On 07/18/2012 03:56 PM, Steve Kargl wrote:
> On Wed, Jul 18, 2012 at 10:07:41AM -0500, Stephen Montgomery-Smith wrote:
>>
>>> The most obvious immediate difficulty in translating the above into C is
>>> that y*y and z*z may overflow when the result shouldn't.
>>
>> This will be a lot easier than I originally expected.  When we are in
>> conditions when overflow might occur, we can simply make the approximations
>> sqrt(y*y-1) = y
>> csqrt(z*z+1) = signum(x)*z
>> because in floating point arithmetic, these will not be approximations,
>> but true exactly.  And I am thinking that the test I will use for when
>> to use these approximations will be (y==y+1) and (z==z+1) respectively.

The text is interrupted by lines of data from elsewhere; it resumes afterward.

(** X15: when every recorded equity is positive, [_calculate_returns]
    yields one return per point after the first, and compounding them
    from the first equity gives the last:
    equity_last = equity_first * prod (1 + r_i). *)
Theorem returns_compound_to_final_equity (s : Engine) first rest :
  equity_curve s = first :: rest ->
  Forall (fun pt => 0 < equity pt) (first :: rest) ->
  List.length (_calculate_returns s) = List.length rest
  /\ equity (last rest first)
     == equity first * compound (_calculate_returns s).
Proof.
  intros Hcurve Hall. unfold _calculate_returns. rewrite Hcurve.
  inversion Hall as [|? ? Hfirst Hrest]; subst.
  destruct (returns_from_compound (equity first) rest Hfirst Hrest) as [Hlen Hlast].
  split; [exact Hlen|]. rewrite <- Hlast.
  clear. revert first. induction rest as [|pt r IH]; intro first; [reflexivity|].
  cbn [map]. rewrite !last_cons_default. apply IH.
Qed.

Lemma drawdown_scan_bounds curve m c :
  (Nat.max m c <= drawdown_scan curve m c)%nat
  /\ (drawdown_scan curve m c
      <= Nat.max m (c + List.length (filter in_drawdown curve)))%nat.
Proof.
  revert m c. induction curve as [|pt r IH]; intros m c; simpl.
  - lia.
  - unfold in_drawdown at 1. destruct (Qgtb (drawdown pt) 0); simpl.
    + destruct (IH m (S c)). lia.
    + destruct (IH (Nat.max m c) 0%nat). lia.
Qed.

Lemma drawdown_scan_positive curve m c pt :
  In pt curve -> in_drawdown pt = true ->
  (1 <= drawdown_scan curve m c)%nat.
Proof.
  revert m c. induction curve as [|x r IH]; intros m c Hin Hdd; [contradiction|].
  simpl. destruct Hin as [->|Hin].
  - unfold in_drawdown in Hdd. rewrite Hdd.
    destruct (drawdown_scan_bounds r m (S c)). lia.
  - destruct (Qgtb (drawdown x) 0); now apply IH.
Qed.

Lemma drawdown_scan_all curve m c :
  Forall (fun pt => in_drawdown pt = true) curve ->
  drawdown_scan curve m c = Nat.max m (c + List.length curve).
Proof.
  revert m c. induction curve as [|pt r IH]; intros m c Hall; simpl.
  - f_equal. lia.
  - inversion Hall as [|? ? Hpt Hr]; subst. unfold in_drawdown in Hpt.
    rewrite Hpt, IH by assumption. f_equal. lia.
Qed.

(** X16: the maximum drawdown duration is at most the number of recorded
    points with drawdown > 0; it is 0 exactly when no point is in
    drawdown; and it is the length of the curve when every point is. *)
Theorem max_drawdown_duration_bounds (s : Engine) :
  (_calculate_max_drawdown_duration s
   <= List.length (filter in_drawdown (equity_curve s)))%nat
  /\ (_calculate_max_drawdown_duration s = 0%nat
      <-> forall pt, In pt (equity_curve s) -> in_drawdown pt = false)
  /\ (Forall (fun pt => in_drawdown pt = true) (equity_curve s) ->
      _calculate_max_drawdown_duration s = List.length (equity_curve s)).
Proof.
  unfold _calculate_max_drawdown_duration.
  destruct (drawdown_scan_bounds (equity_curve s) 0 0) as [_ Hup].
  split; [exact Hup|]. split; [split|].
  - intros Hz pt Hin. destruct (in_drawdown pt) eqn:E; [|reflexivity].
    pose proof (drawdown_scan_positive _ 0%nat 0%nat pt Hin E). lia.
  - intro Hnone.
    assert (Hf : filter in_drawdown (equity_curve s) = []).
    { destruct (filter in_drawdown (equity_curve s)) as [|x xs] eqn:E;
        [reflexivity|].
      assert (Hx : In x (filter in_drawdown (equity_curve s)))
        by (rewrite E; now left).
      apply filter_In in Hx as [Hx Hd]. rewrite (Hnone x Hx) in Hd. discriminate. }
    rewrite Hf in Hup. simpl in Hup. lia.
  - intro Hall. now rewrite drawdown_scan_all.
Qed.

Lemma streak_scan_bounds ts mw ml cw cl a b :
  streak_scan ts mw ml cw cl = (a, b) ->
  (mw <= a /\ a <= Nat.max mw (cw + winners ts))%nat
  /\ (ml <= b /\ b <= Nat.max ml (cl + non_winners ts))%nat.
Proof.
  unfold winners, non_winners.
  revert mw ml cw cl. induction ts as [|t r IH]; intros mw ml cw cl H; simpl in *.
  - injection H as <- <-. lia.
  - destruct (is_winner t); simpl; apply IH in H; lia.
Qed.

Lemma streak_scan_some_win ts mw ml cw cl a b t :
  streak_scan ts mw ml cw cl = (a, b) ->
  In t ts -> is_winner t = true -> (1 <= a)%nat.
Proof.
  revert mw ml cw cl. induction ts as [|x r IH]; intros mw ml cw cl H Hin Hw;
    [contradiction|].
  simpl in H. destruct Hin as [->|Hin].
  - rewrite Hw in H. apply streak_scan_bounds in H. lia.
  - destruct (is_winner x); eapply IH; eauto.
Qed.

Lemma streak_scan_some_loss ts mw ml cw cl a b t :
  streak_scan ts mw ml cw cl = (a, b) ->
  In t ts -> is_winner t = false -> (1 <= b)%nat.
Proof.
  revert mw ml cw cl. induction ts as [|x r IH]; intros mw ml cw cl H Hin Hw;
    [contradiction|].
  simpl in H. destruct Hin as [->|Hin].
  - rewrite Hw in H. apply streak_scan_bounds in H. lia.
  - destruct (is_winner x); eapply IH; eauto.
Qed.

(** X17: the longest winning streak is at most the number of winning
    trades and the longest losing streak at most the number of the other
    trades (a pnl of exactly 0 counts as a loss); each is at least 1 as
    soon as there is one such trade. *)
Theorem streaks_bounded_by_counts (s : Engine) :
  let '(max_wins, max_losses) := _calculate_consecutive_wins_losses s in
  (max_wins <= winners (trades s))%nat
  /\ (max_losses <= non_winners (trades s))%nat
  /\ (forall t, In t (trades s) -> 0 < pnl t -> (1 <= max_wins)%nat)
  /\ (forall t, In t (trades s) -> pnl t <= 0 -> (1 <= max_losses)%nat).
Proof.
  unfold _calculate_consecutive_wins_losses.
  destruct (streak_scan (trades s) 0 0 0 0) as [a b] eqn:E.
  pose proof (streak_scan_bounds _ _ _ _ _ _ _ E) as [Ha Hb].
  repeat split; try lia.
  - intros t Hin Hp. eapply streak_scan_some_win; eauto.
    unfold is_winner. now apply Qgtb_true.
  - intros t Hin Hp. eapply streak_scan_some_loss; eauto.
    unfold is_winner. now apply Qgtb_false.
Qed.

Lemma filter_split_length {A : Type} (f : A -> bool) (l : list A) :
  (List.length (filter f l) + List.length (filter (fun x => negb (f x)) l)
   = List.length l)%nat.
Proof.
  induction l as [|x r IH]; simpl; [reflexivity|].
  destruct (f x); simpl; lia.
Qed.

(** X18: in the computed metrics, total_trades is the number of trades,
    winning_trades + losing_trades = total_trades, losing_trades counts
    every trade with pnl <= 0, and the win rate lies between 0 and 100. *)
Theorem metrics_counts_consistent (s : Engine) :
  let m := _calculate_metrics s in
  total_trades m = List.length (trades s)
  /\ (winning_trades m + losing_trades m = total_trades m)%nat
  /\ winning_trades m = winners (trades s)
  /\ losing_trades m = non_winners (trades s)
  /\ 0 <= win_rate m /\ win_rate m <= 100.
Proof.
  unfold _calculate_metrics, winners, non_winners.
  pose proof (filter_split_length is_winner (trades s)) as Hsplit.
  destruct (trades s) as [|t r] eqn:E.
  - simpl. repeat split; try reflexivity; lra.
  - rewrite <- E in *. cbn [total_trades winning_trades losing_trades win_rate].
    repeat split; try lia.
    + unfold calculate_win_rate.
      destruct (List.length (trades s) =? 0)%nat eqn:Ez; [lra|].
      apply Nat.eqb_neq in Ez.
      assert (0 < inject_Z (Z.of_nat (List.length (trades s)))).
      { change 0 with (inject_Z 0). rewrite <- Zlt_Qlt. lia. }
      assert (0 <= inject_Z (Z.of_nat (List.length (filter is_winner (trades s))))).
      { change 0 with (inject_Z 0). rewrite <- Zle_Qle. lia. }
      assert (0 <= inject_Z (Z.of_nat (List.length (filter is_winner (trades s))))
                   / inject_Z (Z.of_nat (List.length (trades s))))
        by (apply Qle_shift_div_l; lra).
      lra.
    + unfold calculate_win_rate.
      destruct (List.length (trades s) =? 0)%nat eqn:Ez; [lra|].
      apply Nat.eqb_neq in Ez.
      assert (0 < inject_Z (Z.of_nat (List.length (trades s)))).
      { change 0 with (inject_Z 0). rewrite <- Zlt_Qlt. lia. }
      assert (inject_Z (Z.of_nat (List.length (filter is_winner (trades s))))
              <= inject_Z (Z.of_nat (List.length (trades s)))).
      { rewrite <- Zle_Qle. lia. }
      assert (inject_Z (Z.of_nat (List.length (filter is_winner (trades s))))
                / inject_Z (Z.of_nat (List.length (trades s))) <= 1)
        by (apply Qle_shift_div_r; lra).
      lra.
Qed.

(** ** Risk rules *)

Module RulesFacts.
Import Risk Rules.

(** X19: with a positive price, the size returned by [calculate_size]
    has a notional of at most [max_amount] whenever a maximum is
    configured, and of at least [min_amount] whenever a minimum is
    configured that the maximum, if any, does not undercut. *)
Theorem size_respects_notional_limits (self : PositionSize)
    (portfolio_value price : Q) (stop : option Q) :
  0 < price ->
  exists sz,
    calculate_size self portfolio_value price stop = Ok sz
    /\ (forall mx, max_amount self = Some mx -> sz * price <= mx)
    /\ (forall mn, min_amount self = Some mn ->
          (forall mx, max_amount self = Some mx -> mn <= mx) ->
          mn <= sz * price).
Proof.
  intro Hprice. assert (Hne : ~ price == 0) by lra.
  unfold calculate_size.
  set (base := match fixed_amount self with
               | Some amount => fdiv amount price
               | None => fdiv (portfolio_value * (percentage_of_portfolio self / 100)) price
               end).
  assert (Hbase : exists b, base = Ok b).
  { subst base. destruct (fixed_amount self); rewrite fdiv_nonzero by assumption; eauto. }
  destruct Hbase as [b ->]. cbn [bind].
  set (capped := match stop, risk_per_trade self with
                 | Some st, Some risk =>
                     if Qgtb (Qabs (price - st)) 0
                     then Qmin b (portfolio_value * (risk / 100) / Qabs (price - st))
                     else b
                 | _, _ => b
                 end).
  assert (Hdiv : forall a, a / price * price == a) by (intro a; field; exact Hne).
  assert (Hup : forall a x, x <= a / price -> x * price <= a).
  { intros a x Hx. rewrite <- (Hdiv a). apply Qmult_le_compat_r; lra. }
  assert (Hlow : forall a x, a / price <= x -> a <= x * price).
  { intros a x Hx. rewrite <- (Hdiv a). apply Qmult_le_compat_r; lra. }
  destruct (min_amount self) as [mn|]; destruct (max_amount self) as [mx|];
    rewrite ?fdiv_nonzero by assumption; cbn [bind]; eexists;
    (split; [reflexivity|]); split; intros v Hv; try discriminate;
    injection Hv as <-.
  - apply Hup. apply Q.le_min_r.
  - intro Hmm. apply Hlow. apply Q.min_glb.
    + apply Q.le_max_r.
    + specialize (Hmm mx eq_refl).
      apply Qmult_le_compat_r with (z := / price) in Hmm;
        [exact Hmm|apply Qlt_le_weak; now apply Qinv_lt_0_compat].
  - intros _. apply Hlow. apply Q.le_max_r.
  - apply Hup. apply Q.le_min_r.
Qed.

>>   (I would use (z*z==z*z+1) but that test has the overflow problem.)
>
> I could be mistaken, but I believe that you need to raise the
> inexact flag with these approximations because in fact you
> are doing floating point math.
>


Thanks for this observation.  I am looking through the C99 standard, 
trying to understand the inexact flag.  But I am struggling to interpret it.

Am I to understand that the inexact flag should be set anytime a 
floating point operation produces an answer that is not guaranteed 
exact?  For example, should 1.0/3.0 and sqrt(2.0) raise the inexact flag?